To the editor,

I wonder how many of my fellow citizens will vote in this election with no real knowledge of who the candidates are. How have they conducted their business before they decided to become a public servant? It is my personal belief that how a person takes care of their own business is s direct indicator of what they will do while in office.

Frank Medina is running for the office of County Commissioner in my district. I have questions about this person’s ability to effectively carry out the duties of the office when he has, in the past shown a blatant disrespect for the law. I can understand how a person can get ticketed for an expired auto tag, but to be arrested for drinking and driving.

How about Public Intoxication and leaving the scene of an accident with damage to a vehicle?

Then there’s carrying a firearm while under the influence and eluding a police officer. This is not only a disregard for the law, but fellow citizens as well. How does this represent the man who wants to by my county commissioner?

My understanding of the duties of county commissioner is that this is the person who is responsible for the upkeep of existing county owned facilities, property and roads, as well as the new construction of the same. I welcome Mr. Medina’s response and I invite other citizens to look in the public records section for all candidates at:


Lewis Metcalf

Editor’s Note: The district court documents available through the Oklahoma Supreme Court Network do support that a Frank M. Medina was charged with the crimes alleged in this letter. However, in the case of the Cleveland County DUI charge, prosecutors noted “In the interest of justice, State moves to dismiss charges, costs to the State.” The same suspect did plead guilty to an expired car tag in Cleveland County and received a fine in 2003. There are also records that a Frank M. Medina pled guilty to a 2002 Stephens County case of eluding a police officer and carrying a firearm while intoxicated, and a 2001 McClain County case of eluding an officer and leaving the scene of a property damage accident. A 30 year suspended sentence was handed down in the Stephens County case and in the McClain County case the suspect received a two year deferred sentence and 20 hours community service.


To the editor,

What was our administration thinking painting our school brick red and tan!! Are they telling our kids that administration has no school pride, so they don't care what colors our buildings are?

That's what it sounds like. I don't think I can name a school that doesn't portray it's school colors.

Perhaps administration would like to start calling our school Carl Albert or Okarche, is that next?

To say that I am disappointed and angry with school administrators for this move is a gross understatement.
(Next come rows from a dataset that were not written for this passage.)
(** * What the validators guarantee

    Exact characterisations of the pure rules of Rules.v. *)

(** ** Truncation *)

Lemma floor_boundary_spec value end_ :
  let i := floor_boundary value end_ in
  (i <= end_)%nat /\ is_char_boundary value (N.of_nat i) = true /\
  (forall j, (j <= end_)%nat -> is_char_boundary value (N.of_nat j) = true -> (j <= i)%nat).
Proof.
  induction end_ as [|e IH]; cbn [floor_boundary]; [repeat split; [done|lia]|].
  destruct (is_char_boundary value (N.of_nat (S e))) eqn:Hb.
  - split; [done|]. split; [done|]. lia.
  - destruct IH as (? & ? & Hmax). split; [lia|]. split; [done|]. intros j Hj Hjb.
    apply Hmax; [|done]. destruct (decide (j = S e)); [subst; congruence|lia].
Qed.

(** [bounded value max] is [value] or a cut at the last character boundary
    that leaves room for the mark. *)
Lemma bounded_cases value max :
  (strlen value <= max /\ bounded value max = value) \/
  (max < strlen value /\ exists i prefix, slice_to value i = Some prefix /\ i <= max - 16 /\
     bounded value max = prefix ++ "...[truncated]" /\
     (forall j, j <= max - 16 -> is_char_boundary value j = true -> j <= i)).
Proof.
  unfold bounded. destruct (strlen value <=? max) eqn:Hl; [left; by apply N.leb_le in Hl|right].
  apply N.leb_gt in Hl. split; [done|].
  destruct (floor_boundary_spec value (N.to_nat (N.min (max - 16) (strlen value)))) as (Hle & Hb & Hmax).
  set (i := floor_boundary _ _) in *. exists (N.of_nat i), (take_bytes i value).
  split; [unfold slice_to; by rewrite Hb, Nat2N.id|]. split; [lia|]. split; [done|].
  intros j Hj Hjb. specialize (Hmax (N.to_nat j)). rewrite N2Nat.id in Hmax.
  assert (N.to_nat j <= i)%nat; [apply Hmax; [lia|done]|lia].
Qed.

Lemma strlen_bounded value max : 16 <= max -> strlen (bounded value max) <= max.
Proof.
  intros Hmax. destruct (bounded_cases value max) as [[? ->]|(_ & i & p & Hs & Hi & -> & _)]; [done|].
  rewrite strlen_app. change (strlen "...[truncated]") with 14.
  apply slice_to_some in Hs as [-> _]. pose proof (strlen_take (N.to_nat i) value). lia.
Qed.

(** ** Requests *)

Definition safe_identifier (max : N) (value : string) : Prop :=
  1 <= strlen value <= max /\
  all_bytes (fun c => is_ascii_alphanumeric c || one_of "-_.:" c) value = true.

(** The requests whose fields are accepted. *)
Record well_formed_request (request : PolicyRequest) : Prop := {
  wf_schema : rq_schema_version request = POLICY_SCHEMA_VERSION;
  wf_protocol : rq_protocol request = POLICY_PROTOCOL_ID;
  wf_request_id : safe_identifier MAX_POLICY_REQUEST_ID_BYTES (rq_request_id request);
  wf_action_id : safe_identifier MAX_POLICY_IDENTIFIER_BYTES (rq_action_id request);
  wf_workspace_id : safe_identifier MAX_POLICY_IDENTIFIER_BYTES (workspace_id (rq_workspace request));
  wf_profile : safe_identifier 96 (rq_profile request);
  wf_client : safe_identifier 96 (client_name (rq_client request)) /\
              safe_identifier 96 (client_version (rq_client request));
  wf_origin : rq_origin request <> UnknownOrigin;
  wf_approval : forall id, rq_approval_id request = Some id ->
    1 <= strlen id <= MAX_POLICY_IDENTIFIER_BYTES /\ all_bytes is_id_byte id = true;
  wf_digest : forall d, working_tree_digest (rq_workspace request) = Some d -> valid_hash d;
}.
Lemma no_dot_all_digits s :
  digits_and_dots s = true → has_dot s = false → all_digits s = true.
Proof.
  induction s as [|c r IH]; simpl; [done|].
  intros [Hc Hr]%andb_true_iff [Hd Hn]%orb_false_iff.
  rewrite Hd, orb_false_r in Hc. rewrite Hc. simpl. auto.
Qed.

(** ** The scan, flag by flag *)

(** After the decimal point: the rest must hold no second point, and a
    digit must have been seen or be still to come. *)
Lemma scan_after_dot s fp fs :
  scan s fp true fs = fp && negb (has_dot s) && (fs || has_digit s).
Proof.
  revert fs. induction s as [|c r IH]; intros fs; simpl.
  - by rewrite orb_false_r, andb_true_r.
  - destruct (is_digit c) eqn:Hc.
    + rewrite IH, (digit_not_dot _ Hc). simpl. by rewrite !orb_true_r.
    + destruct (is_dot c) eqn:Hd; simpl.
      * by rewrite andb_false_r.
      * apply IH.
Qed.

(** Before the decimal point. *)
Lemma scan_before_dot s fp fs :
  scan s fp false fs = true ↔
  ∃ p q, s = p +:+ "." +:+ q ∧ has_dot p = false ∧ has_dot q = false ∧
         (fp || has_digit p) = true ∧ (fs || has_digit q) = true.
Proof.
  revert fp. induction s as [|c r IH]; intros fp; simpl.
  - split; [by rewrite andb_false_r|].
    intros (p & q & Hs & _). by destruct p.
  - destruct (is_digit c) eqn:Hc.
    + rewrite IH. split.
      * intros (p & q & -> & Hp & Hq & _ & Hs).
        exists (String c p), q. simpl.
        rewrite Hc, (digit_not_dot _ Hc), orb_true_r. done.
      * intros (p & q & Hs & Hp & Hq & _ & Hsuf).
        destruct p as [|c' p]; simpl in *.
        { injection Hs as -> _. done. }
        injection Hs as -> ->.
        apply orb_false_iff in Hp as [_ Hp]. exists p, q. done.
    + destruct (is_dot c) eqn:Hd.
      * rewrite scan_after_dot.
        apply Ascii.eqb_eq in Hd as ->. split.
        -- intros [[Hfp Hn%negb_true_iff]%andb_true_iff Hs]%andb_true_iff.
           exists "", r. simpl. by rewrite orb_false_r.
        -- intros (p & q & Hs & Hp & Hq & Hpre & Hsuf).
           destruct p as [|c' p]; simpl in *.
           ++ injection Hs as Hs. subst r. rewrite orb_false_r in Hpre.
              change ("" +:+ q) with q. by rewrite Hpre, Hq, Hsuf.
           ++ injection Hs as <- _. done.
      * rewrite IH. split.
        -- intros (p & q & -> & Hp & Hq & Hpre & Hs).
           exists (String c p), q. simpl. rewrite Hc, Hd. done.
        -- intros (p & q & Hs & Hp & Hq & Hpre & Hsuf).
           destruct p as [|c' p]; simpl in *.
           { injection Hs as -> _. done. }
           injection Hs as -> ->. rewrite Hc in Hpre. simpl in *.
           apply orb_false_iff in Hp as [_ Hp]. exists p, q. done.
Qed.

(** The classifier accepts exactly the strings with one decimal point, a
    digit before it and a digit after it; other characters are passed
    over. *)
Lemma slack_is_slack_ts_lenient s :
  slack_is_slack_ts s = true ↔ lenient_ts s.
Proof.
  unfold slack_is_slack_ts, lenient_ts. rewrite scan_before_dot.
  by setoid_rewrite orb_false_l.
Qed.

Lemma canonical_lenient s : canonical_ts s → lenient_ts s.
Proof.
  intros (p & q & -> & Hp & Hq & Hdp & Hdq). exists p, q.
  split_and!; auto using all_digits_has_dot, all_digits_has_digit.
Qed.

(** Every canonical timestamp is accepted. *)
Lemma slack_is_slack_ts_complete s :
  canonical_ts s → slack_is_slack_ts s = true.
Proof. intros H. by apply slack_is_slack_ts_lenient, canonical_lenient. Qed.
(** X17.  Loading is stable.  Provided [initDB], when it succeeds, leaves a
    store that is initialized, not marked inconsistent and holds the
    identifier of the genesis block at height 0, a store that [loadDB] has
    accepted is accepted again by the next [loadDB], which leaves it as it
    is: initialization runs at most once. *)
Theorem loadDB_again
    (E : Env) (cs : ConsensusSet (BlockID E)) (db db' : Tx E) :
  (forall d d', dbInitialized E d = false -> initDB E cs d = (d', None) ->
     dbInitialized E d' = true /\ inconsistencyDetected E d' = false /\
     exists g, getPath E d' 0 = (g, None) /\
               BlockID_eqb E g (blockRoot_Block_ID cs) = true) ->
  loadDB E cs db = (db', Return None) ->
  loadDB E cs db' = (db', Return None) /\ dbInitialized E db' = true.
Proof.
  intros Hinit.
  unfold loadDB. destruct (openDB E cs _) as [e|] eqn:Ho; [discriminate|].
  unfold Update, loadDB_tx.
  destruct (dbInitialized E db) eqn:Hi; cbn [negb].
  - destruct (inconsistencyDetected E db) eqn:Hc; [discriminate|].
    destruct (getPath E db 0) as [g err] eqn:Hg.
    destruct (BlockID_eqb E g (blockRoot_Block_ID cs)) eqn:Hb;
      destruct (build_DEBUG E), err as [e|]; cbn [negb]; try discriminate;
      intros [= <-]; rewrite Hi, Hc, Hg; cbn [negb]; rewrite Hb; cbn [negb];
      split; reflexivity.
  - destruct (initDB E cs db) as [d' [e|]] eqn:Hd; [discriminate|].
    intros [= <-].
    destruct (Hinit db d' Hi Hd) as (Hi' & Hc' & g & Hg & Hb).
    rewrite Hi', Hc', Hg. cbn [negb]. rewrite Hb. cbn [negb].
    split; [|reflexivity].
    destruct (build_DEBUG E); reflexivity.
Qed.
I would like to think I am not the only one in the community that thinks so and if the public feels the same please take a moment to call the Administration building at 405-222-6500, and let them know that they are not painting their homes but, the home of the Chickasha Fighting Chicks! Maybe if they receive 10 or 15 thousand telephone calls they will get the point.

Go purple and gold!

Teresa Payne


To the editor,

As an alumnus of USAO working on my PhD at the University of Oklahoma in mathematics, I thought it should be known to all of you just how much USAO values its teaching staff. I graduated in April of 2003, and my advisor at that time, Dr. WY Chan, left USAO for a position in Missouri.

His position has been open since that time, and this year they decided they needed to fill it.

I read the vacancy announcement at OU, and was excited for USAO to be filling the position. In the announcement, it clearly stated they were looking for an established mathematician with PhD in hand and with a track record of teaching and publication. I was surprised to learn, therefore, that the position only warranted a salary of about $36000. By comparison, OCCC is offering a full time position with a salary of nearly $4,000 more, and no PhD is required.

Also, USAO is discussing "raising standards" so that they can attract high quality students to the university, and so they can join a national public liberal arts organization. The average salary of a professor in this organization is in the mid 70s. I know that salary isn't everything, there needs to be enough to handle substantial postgraduation obligations. I was considering teaching at USAO upon completion of my PhD, but the salary they offer won't be enough to repay my student loans!

I think that the community of Chickasha and the students and faculty of USAO have a right to know the value that the current administration places on the faculty of USAO, and it's apparently not much.

Hopefully the administration of USAO can reconsider how they allocate their budget, and spend more on the reputation building faculty, and less on campus development.